■ Directions ■
Word for word, set down every line of the entries below from the line with "timestamps r = filter" to the line with "assert (Forall (λ", including both, and no other line.

─── Task inputs

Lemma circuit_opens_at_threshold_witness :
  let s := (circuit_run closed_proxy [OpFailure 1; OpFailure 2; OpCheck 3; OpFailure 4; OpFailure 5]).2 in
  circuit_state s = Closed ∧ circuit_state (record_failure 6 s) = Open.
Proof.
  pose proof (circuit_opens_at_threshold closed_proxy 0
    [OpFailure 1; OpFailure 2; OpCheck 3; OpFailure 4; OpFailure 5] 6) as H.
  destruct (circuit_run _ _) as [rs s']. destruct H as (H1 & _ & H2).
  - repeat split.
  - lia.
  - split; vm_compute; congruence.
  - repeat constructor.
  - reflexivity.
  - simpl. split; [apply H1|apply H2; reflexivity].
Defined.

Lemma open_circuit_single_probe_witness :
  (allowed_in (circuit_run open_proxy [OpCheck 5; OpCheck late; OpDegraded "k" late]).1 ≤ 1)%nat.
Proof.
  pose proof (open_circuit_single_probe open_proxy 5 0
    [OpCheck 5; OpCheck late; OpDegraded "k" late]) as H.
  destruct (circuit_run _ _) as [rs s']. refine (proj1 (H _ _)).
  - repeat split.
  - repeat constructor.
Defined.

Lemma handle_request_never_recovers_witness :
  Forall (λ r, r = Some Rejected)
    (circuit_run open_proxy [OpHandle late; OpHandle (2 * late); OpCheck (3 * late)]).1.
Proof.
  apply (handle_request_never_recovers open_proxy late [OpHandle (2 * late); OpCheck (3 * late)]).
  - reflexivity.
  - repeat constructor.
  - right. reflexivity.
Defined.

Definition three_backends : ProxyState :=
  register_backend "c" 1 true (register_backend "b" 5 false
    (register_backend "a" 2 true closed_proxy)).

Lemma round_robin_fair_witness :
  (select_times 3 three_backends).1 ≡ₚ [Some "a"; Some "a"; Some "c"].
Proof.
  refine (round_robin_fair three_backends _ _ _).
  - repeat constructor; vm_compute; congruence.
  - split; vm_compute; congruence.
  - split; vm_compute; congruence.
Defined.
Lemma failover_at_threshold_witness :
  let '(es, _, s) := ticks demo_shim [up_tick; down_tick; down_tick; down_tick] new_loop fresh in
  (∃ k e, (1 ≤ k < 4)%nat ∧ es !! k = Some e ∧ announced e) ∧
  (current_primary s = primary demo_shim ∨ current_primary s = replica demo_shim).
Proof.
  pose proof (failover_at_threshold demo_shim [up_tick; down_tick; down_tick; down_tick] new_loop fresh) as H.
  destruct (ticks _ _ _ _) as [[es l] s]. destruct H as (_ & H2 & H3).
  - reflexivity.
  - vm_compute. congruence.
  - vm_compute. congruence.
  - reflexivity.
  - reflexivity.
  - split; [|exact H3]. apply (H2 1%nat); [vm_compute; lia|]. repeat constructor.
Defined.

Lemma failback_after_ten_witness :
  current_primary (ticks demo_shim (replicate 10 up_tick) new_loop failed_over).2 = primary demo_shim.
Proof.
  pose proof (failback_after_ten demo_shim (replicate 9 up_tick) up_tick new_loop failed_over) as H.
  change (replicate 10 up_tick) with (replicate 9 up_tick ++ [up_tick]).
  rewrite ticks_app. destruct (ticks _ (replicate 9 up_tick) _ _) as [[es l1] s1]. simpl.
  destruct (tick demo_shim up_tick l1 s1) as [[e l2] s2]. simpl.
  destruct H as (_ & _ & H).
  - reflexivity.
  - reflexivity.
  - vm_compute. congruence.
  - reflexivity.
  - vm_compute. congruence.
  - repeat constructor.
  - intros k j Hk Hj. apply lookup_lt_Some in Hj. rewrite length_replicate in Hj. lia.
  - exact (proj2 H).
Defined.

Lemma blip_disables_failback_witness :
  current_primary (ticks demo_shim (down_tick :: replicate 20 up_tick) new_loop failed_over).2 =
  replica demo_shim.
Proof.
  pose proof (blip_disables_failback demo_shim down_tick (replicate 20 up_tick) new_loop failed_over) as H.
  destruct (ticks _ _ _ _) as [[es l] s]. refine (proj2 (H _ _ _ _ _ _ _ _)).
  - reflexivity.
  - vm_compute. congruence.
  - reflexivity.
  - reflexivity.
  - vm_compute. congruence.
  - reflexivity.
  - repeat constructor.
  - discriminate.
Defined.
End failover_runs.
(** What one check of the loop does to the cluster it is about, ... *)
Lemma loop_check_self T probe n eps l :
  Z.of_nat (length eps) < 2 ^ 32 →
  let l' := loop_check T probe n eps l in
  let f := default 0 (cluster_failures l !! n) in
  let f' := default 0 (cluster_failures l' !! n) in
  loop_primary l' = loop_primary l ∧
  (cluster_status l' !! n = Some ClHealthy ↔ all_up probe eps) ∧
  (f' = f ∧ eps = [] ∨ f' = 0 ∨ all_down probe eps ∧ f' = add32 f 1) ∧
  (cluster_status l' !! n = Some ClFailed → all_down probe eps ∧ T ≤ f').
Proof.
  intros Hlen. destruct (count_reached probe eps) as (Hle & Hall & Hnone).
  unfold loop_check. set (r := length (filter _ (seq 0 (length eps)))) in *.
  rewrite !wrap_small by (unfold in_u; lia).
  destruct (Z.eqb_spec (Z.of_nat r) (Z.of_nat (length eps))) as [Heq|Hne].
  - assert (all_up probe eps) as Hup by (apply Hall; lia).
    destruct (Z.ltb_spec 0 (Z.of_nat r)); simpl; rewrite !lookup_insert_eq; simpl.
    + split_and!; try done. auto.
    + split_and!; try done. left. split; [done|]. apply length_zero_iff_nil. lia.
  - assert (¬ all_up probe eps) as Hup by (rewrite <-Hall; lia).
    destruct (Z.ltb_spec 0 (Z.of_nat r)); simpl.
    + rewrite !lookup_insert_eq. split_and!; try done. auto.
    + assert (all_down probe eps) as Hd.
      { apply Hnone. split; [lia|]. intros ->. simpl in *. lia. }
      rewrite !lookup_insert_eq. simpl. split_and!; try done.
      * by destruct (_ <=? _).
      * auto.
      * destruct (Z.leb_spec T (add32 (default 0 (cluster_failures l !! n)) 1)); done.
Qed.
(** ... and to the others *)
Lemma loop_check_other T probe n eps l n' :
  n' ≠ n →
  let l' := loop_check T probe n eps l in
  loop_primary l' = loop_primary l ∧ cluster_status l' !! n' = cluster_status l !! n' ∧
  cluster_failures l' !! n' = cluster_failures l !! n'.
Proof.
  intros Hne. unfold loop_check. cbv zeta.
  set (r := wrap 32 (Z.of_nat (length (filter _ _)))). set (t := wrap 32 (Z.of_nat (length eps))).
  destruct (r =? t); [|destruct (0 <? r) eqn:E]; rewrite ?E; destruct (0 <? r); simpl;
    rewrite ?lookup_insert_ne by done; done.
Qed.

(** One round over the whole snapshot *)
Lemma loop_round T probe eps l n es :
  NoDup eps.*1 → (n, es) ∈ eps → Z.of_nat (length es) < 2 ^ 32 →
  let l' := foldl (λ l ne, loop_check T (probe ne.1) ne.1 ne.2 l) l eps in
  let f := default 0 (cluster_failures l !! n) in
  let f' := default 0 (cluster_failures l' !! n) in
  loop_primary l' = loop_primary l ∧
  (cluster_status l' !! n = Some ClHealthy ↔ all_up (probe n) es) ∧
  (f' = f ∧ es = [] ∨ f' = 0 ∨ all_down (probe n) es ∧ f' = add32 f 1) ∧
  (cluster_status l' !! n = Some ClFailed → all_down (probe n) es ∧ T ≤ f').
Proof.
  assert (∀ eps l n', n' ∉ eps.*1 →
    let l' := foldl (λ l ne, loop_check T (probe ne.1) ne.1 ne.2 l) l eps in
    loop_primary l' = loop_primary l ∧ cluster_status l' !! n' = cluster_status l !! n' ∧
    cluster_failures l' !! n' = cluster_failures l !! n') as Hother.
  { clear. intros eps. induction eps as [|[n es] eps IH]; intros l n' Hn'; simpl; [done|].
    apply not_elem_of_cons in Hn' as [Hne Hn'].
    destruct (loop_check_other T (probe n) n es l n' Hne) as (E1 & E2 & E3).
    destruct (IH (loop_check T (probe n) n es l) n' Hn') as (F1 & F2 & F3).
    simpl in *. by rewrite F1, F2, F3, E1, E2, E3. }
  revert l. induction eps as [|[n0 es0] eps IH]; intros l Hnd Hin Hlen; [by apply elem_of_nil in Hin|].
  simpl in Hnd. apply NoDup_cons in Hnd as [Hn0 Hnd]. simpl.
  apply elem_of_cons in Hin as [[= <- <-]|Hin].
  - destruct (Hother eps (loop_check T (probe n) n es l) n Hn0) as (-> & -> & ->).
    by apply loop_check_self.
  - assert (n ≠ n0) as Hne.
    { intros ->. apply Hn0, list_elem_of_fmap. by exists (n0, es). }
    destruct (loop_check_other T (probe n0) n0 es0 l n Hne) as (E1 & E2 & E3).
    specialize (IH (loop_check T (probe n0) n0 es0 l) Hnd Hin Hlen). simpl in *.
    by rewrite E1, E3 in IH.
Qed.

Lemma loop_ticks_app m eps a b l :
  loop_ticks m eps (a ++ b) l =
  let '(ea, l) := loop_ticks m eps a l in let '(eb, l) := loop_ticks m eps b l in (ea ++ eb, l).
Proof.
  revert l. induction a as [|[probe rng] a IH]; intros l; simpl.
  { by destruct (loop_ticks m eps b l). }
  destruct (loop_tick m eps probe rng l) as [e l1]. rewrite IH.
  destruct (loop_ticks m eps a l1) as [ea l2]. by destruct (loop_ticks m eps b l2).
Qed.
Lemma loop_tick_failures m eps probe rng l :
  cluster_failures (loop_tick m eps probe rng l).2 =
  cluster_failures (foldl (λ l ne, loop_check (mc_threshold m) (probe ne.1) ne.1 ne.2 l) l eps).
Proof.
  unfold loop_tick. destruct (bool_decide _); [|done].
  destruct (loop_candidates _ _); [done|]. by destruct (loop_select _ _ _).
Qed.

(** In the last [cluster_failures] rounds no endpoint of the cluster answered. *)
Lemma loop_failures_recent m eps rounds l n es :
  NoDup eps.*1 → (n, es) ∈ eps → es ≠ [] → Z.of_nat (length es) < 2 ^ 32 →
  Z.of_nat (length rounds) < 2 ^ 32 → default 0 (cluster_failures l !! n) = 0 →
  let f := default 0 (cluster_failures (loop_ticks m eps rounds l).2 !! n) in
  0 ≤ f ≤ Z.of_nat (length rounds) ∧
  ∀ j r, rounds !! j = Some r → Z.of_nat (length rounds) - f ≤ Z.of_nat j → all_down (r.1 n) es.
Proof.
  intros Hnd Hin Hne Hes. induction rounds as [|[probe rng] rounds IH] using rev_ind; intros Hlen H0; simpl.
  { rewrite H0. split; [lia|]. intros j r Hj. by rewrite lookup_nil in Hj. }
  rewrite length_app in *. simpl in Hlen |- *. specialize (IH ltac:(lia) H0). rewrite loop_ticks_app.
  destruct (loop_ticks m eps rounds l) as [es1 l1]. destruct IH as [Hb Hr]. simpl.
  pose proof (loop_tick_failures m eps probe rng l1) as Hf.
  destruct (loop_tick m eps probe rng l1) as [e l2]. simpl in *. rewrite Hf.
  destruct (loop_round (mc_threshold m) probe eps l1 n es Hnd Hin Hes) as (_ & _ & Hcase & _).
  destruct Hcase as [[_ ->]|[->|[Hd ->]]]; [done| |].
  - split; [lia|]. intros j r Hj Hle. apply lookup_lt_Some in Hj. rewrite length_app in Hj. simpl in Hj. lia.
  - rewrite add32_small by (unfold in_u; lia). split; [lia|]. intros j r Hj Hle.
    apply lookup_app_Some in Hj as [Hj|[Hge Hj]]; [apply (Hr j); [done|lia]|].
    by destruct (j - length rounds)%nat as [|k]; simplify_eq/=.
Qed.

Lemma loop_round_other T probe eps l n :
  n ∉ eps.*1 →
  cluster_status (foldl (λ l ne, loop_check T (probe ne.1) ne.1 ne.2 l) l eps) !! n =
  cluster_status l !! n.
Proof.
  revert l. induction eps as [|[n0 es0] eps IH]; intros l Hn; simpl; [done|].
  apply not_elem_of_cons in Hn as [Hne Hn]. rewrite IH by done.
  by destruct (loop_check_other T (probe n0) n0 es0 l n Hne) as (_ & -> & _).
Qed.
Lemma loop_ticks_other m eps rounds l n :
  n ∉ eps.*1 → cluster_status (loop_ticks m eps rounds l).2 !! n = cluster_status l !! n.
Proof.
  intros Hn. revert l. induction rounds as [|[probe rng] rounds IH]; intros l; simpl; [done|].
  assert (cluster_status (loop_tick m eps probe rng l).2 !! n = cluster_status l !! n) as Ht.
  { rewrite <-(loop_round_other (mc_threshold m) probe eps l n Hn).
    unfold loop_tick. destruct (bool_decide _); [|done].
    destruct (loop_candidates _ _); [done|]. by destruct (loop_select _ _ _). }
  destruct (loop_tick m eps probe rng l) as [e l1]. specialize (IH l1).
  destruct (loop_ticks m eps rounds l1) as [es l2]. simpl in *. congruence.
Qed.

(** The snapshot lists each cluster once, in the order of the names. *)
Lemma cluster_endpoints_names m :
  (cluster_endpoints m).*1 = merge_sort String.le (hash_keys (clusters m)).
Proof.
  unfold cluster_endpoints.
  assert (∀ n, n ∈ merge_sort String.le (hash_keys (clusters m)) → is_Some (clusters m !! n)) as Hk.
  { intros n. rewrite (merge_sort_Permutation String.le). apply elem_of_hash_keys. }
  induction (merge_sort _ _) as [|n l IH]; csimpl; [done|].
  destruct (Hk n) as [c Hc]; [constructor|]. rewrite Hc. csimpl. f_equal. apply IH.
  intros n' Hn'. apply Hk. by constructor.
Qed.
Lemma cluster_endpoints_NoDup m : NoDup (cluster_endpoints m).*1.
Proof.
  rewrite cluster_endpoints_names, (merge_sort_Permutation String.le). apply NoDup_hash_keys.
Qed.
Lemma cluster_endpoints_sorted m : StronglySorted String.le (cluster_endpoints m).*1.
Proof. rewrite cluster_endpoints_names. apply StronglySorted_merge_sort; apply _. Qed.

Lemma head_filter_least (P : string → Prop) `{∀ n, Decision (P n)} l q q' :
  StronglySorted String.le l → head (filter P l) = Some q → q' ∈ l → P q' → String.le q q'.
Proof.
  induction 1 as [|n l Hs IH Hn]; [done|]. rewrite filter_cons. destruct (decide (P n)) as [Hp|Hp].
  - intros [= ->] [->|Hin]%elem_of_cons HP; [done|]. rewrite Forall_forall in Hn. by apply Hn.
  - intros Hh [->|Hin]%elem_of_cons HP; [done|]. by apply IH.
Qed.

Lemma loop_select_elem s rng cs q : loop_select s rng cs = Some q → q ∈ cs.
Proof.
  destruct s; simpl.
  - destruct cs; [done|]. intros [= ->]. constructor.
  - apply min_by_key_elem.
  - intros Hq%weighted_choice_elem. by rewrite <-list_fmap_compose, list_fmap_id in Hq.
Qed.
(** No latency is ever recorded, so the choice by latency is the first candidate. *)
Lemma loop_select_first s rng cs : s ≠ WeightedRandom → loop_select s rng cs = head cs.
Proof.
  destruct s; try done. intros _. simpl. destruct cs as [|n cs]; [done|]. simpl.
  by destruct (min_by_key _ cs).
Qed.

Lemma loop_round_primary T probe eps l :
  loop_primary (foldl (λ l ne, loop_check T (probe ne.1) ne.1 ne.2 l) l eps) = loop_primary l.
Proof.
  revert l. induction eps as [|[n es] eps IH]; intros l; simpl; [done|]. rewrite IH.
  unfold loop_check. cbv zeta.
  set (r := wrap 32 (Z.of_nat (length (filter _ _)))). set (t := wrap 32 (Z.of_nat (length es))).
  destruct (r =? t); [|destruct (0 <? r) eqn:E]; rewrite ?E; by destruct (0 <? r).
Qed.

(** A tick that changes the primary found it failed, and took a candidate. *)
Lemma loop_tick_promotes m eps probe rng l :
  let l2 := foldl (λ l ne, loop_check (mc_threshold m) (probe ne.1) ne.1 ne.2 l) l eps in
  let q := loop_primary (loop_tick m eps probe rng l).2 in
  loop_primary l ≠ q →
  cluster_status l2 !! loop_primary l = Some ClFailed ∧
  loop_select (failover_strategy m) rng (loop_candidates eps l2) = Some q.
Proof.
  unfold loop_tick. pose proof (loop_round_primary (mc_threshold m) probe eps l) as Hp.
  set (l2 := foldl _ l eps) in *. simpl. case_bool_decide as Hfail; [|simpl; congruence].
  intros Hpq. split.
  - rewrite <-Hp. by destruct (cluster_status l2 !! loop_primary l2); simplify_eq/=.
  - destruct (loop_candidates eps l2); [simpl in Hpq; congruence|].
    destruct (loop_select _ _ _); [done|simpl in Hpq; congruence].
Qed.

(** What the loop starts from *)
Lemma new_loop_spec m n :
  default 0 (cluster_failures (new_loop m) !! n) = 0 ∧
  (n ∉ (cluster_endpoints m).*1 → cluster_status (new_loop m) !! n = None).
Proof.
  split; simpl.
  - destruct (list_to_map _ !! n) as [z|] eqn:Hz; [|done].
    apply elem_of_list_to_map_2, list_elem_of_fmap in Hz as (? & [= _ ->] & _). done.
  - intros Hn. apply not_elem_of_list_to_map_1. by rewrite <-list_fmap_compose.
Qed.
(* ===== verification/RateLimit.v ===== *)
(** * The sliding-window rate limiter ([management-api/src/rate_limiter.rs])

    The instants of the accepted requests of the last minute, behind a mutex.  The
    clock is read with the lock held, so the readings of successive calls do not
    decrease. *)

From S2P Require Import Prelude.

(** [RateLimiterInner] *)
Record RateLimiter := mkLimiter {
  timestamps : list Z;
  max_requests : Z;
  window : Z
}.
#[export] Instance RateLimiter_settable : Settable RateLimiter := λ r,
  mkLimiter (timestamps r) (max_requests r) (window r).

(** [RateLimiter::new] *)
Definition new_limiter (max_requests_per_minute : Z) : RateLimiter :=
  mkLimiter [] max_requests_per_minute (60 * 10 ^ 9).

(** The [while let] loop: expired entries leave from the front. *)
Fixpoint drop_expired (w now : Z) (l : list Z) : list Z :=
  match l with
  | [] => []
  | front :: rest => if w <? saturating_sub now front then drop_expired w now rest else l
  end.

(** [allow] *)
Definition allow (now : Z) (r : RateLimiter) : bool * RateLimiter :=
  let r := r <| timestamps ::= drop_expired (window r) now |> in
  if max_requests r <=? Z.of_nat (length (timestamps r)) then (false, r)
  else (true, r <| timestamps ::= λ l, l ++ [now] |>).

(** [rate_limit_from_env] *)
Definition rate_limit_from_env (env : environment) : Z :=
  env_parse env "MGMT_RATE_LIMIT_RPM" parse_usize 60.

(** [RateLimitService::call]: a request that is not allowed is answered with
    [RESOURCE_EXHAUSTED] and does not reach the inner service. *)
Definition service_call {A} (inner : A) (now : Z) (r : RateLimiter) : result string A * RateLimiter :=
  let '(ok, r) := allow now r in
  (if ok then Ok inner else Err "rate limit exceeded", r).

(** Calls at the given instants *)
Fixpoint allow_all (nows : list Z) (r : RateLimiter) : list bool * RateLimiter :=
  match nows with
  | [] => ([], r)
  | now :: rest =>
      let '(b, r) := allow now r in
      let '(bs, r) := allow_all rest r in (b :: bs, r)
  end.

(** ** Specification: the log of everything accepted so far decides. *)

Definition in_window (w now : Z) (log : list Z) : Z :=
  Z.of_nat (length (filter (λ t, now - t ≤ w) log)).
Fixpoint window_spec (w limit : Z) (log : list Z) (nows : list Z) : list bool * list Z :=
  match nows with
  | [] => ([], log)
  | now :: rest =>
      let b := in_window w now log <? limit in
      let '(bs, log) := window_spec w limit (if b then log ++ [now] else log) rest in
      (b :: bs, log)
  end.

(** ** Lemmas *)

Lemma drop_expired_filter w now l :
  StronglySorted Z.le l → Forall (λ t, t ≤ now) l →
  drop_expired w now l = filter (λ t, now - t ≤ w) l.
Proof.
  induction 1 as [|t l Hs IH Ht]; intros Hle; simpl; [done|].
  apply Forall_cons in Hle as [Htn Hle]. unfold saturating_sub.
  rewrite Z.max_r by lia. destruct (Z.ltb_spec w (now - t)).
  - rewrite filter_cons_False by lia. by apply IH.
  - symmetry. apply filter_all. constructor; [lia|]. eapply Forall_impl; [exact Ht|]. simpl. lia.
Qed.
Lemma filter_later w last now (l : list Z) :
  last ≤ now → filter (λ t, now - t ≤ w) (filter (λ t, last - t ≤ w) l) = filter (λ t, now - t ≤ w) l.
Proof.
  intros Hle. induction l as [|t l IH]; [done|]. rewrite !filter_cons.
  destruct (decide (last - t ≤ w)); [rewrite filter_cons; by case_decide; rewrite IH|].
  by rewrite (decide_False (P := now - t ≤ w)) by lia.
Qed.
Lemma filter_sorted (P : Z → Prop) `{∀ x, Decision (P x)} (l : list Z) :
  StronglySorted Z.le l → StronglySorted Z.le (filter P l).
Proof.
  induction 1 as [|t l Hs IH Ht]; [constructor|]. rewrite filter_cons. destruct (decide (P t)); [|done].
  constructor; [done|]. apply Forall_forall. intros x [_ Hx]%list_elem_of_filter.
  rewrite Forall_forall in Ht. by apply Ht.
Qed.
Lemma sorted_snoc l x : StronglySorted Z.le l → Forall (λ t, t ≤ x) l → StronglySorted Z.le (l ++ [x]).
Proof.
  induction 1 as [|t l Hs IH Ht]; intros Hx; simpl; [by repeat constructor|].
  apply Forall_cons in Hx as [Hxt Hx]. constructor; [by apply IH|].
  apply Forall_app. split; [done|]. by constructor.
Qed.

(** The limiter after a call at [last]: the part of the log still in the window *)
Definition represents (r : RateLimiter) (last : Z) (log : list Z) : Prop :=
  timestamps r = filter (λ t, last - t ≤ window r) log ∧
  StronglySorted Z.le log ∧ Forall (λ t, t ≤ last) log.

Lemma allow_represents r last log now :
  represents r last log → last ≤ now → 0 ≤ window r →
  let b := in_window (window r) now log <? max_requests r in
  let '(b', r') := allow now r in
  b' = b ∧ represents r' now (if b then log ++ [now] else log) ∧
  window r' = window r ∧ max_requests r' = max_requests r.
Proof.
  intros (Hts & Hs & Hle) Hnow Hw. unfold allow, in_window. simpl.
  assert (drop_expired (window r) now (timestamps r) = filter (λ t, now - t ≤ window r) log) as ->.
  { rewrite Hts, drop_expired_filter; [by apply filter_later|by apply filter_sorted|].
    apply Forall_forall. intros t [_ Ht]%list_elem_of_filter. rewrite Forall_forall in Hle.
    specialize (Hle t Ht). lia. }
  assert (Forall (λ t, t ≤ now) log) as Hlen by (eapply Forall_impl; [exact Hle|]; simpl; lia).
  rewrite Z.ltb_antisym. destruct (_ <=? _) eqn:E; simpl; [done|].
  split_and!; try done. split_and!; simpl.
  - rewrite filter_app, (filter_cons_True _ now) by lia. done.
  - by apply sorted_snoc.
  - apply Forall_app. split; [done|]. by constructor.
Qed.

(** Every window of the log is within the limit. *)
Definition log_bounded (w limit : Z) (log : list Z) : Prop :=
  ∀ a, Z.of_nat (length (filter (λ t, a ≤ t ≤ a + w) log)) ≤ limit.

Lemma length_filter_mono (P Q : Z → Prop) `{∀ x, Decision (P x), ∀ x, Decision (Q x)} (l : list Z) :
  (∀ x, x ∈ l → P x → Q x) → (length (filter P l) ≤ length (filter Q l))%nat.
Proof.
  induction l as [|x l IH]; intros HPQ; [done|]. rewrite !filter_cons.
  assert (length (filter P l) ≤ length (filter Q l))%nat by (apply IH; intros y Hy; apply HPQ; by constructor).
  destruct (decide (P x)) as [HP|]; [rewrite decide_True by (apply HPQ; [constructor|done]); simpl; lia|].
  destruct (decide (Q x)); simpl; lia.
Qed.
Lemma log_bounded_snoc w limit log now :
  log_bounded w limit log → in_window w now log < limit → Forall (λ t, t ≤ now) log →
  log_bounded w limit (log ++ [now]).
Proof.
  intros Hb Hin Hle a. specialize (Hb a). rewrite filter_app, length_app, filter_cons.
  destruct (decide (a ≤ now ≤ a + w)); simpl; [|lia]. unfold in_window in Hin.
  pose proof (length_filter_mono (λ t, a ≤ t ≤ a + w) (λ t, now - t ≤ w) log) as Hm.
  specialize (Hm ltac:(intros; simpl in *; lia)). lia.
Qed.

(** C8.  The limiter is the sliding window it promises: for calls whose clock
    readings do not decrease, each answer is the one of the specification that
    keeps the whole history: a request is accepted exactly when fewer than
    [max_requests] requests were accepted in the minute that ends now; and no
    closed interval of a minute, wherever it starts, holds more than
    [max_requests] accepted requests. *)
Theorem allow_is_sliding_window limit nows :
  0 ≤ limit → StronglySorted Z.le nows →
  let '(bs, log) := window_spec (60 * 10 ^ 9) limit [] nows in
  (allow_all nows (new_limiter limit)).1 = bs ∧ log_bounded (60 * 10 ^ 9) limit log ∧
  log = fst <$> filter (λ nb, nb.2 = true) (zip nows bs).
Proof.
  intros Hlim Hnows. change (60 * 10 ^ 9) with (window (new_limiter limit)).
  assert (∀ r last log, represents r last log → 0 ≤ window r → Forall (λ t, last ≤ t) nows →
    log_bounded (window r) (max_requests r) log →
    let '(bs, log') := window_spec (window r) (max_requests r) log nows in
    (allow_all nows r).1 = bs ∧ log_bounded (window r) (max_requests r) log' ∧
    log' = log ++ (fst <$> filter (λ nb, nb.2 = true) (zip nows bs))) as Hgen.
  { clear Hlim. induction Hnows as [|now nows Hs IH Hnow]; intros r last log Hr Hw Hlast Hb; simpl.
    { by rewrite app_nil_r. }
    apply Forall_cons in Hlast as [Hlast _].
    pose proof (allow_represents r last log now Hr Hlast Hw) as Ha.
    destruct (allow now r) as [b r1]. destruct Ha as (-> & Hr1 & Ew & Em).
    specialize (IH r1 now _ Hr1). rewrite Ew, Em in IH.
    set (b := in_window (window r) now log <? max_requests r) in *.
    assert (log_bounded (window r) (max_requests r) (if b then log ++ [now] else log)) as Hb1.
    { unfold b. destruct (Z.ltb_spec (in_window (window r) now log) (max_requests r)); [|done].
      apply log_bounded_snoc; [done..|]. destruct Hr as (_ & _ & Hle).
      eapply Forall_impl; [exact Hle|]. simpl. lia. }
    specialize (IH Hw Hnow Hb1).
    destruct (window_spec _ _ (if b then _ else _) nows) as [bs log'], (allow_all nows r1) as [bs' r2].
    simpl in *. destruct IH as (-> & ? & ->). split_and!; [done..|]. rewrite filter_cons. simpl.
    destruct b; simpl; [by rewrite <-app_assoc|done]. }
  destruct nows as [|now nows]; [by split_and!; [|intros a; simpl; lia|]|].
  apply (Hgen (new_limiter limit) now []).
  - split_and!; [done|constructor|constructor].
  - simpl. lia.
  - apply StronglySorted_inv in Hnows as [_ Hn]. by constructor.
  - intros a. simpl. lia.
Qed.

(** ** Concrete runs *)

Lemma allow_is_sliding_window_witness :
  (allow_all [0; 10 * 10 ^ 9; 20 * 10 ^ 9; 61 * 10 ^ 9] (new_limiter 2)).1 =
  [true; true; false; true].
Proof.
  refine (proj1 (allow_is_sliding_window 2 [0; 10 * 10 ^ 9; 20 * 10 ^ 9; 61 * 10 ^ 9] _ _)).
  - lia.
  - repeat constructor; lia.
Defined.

──────

■ Result ■
  timestamps r = filter (λ t, last - t ≤ window r) log ∧
  StronglySorted Z.le log ∧ Forall (λ t, t ≤ last) log.

Lemma allow_represents r last log now :
  represents r last log → last ≤ now → 0 ≤ window r →
  let b := in_window (window r) now log <? max_requests r in
  let '(b', r') := allow now r in
  b' = b ∧ represents r' now (if b then log ++ [now] else log) ∧
  window r' = window r ∧ max_requests r' = max_requests r.
Proof.
  intros (Hts & Hs & Hle) Hnow Hw. unfold allow, in_window. simpl.
  assert (drop_expired (window r) now (timestamps r) = filter (λ t, now - t ≤ window r) log) as ->.
  { rewrite Hts, drop_expired_filter; [by apply filter_later|by apply filter_sorted|].
    apply Forall_forall. intros t [_ Ht]%list_elem_of_filter. rewrite Forall_forall in Hle.
    specialize (Hle t Ht). lia. }
  assert (Forall (λ t, t ≤ now) log) as Hlen by (eapply Forall_impl; [exact Hle|]; simpl; lia).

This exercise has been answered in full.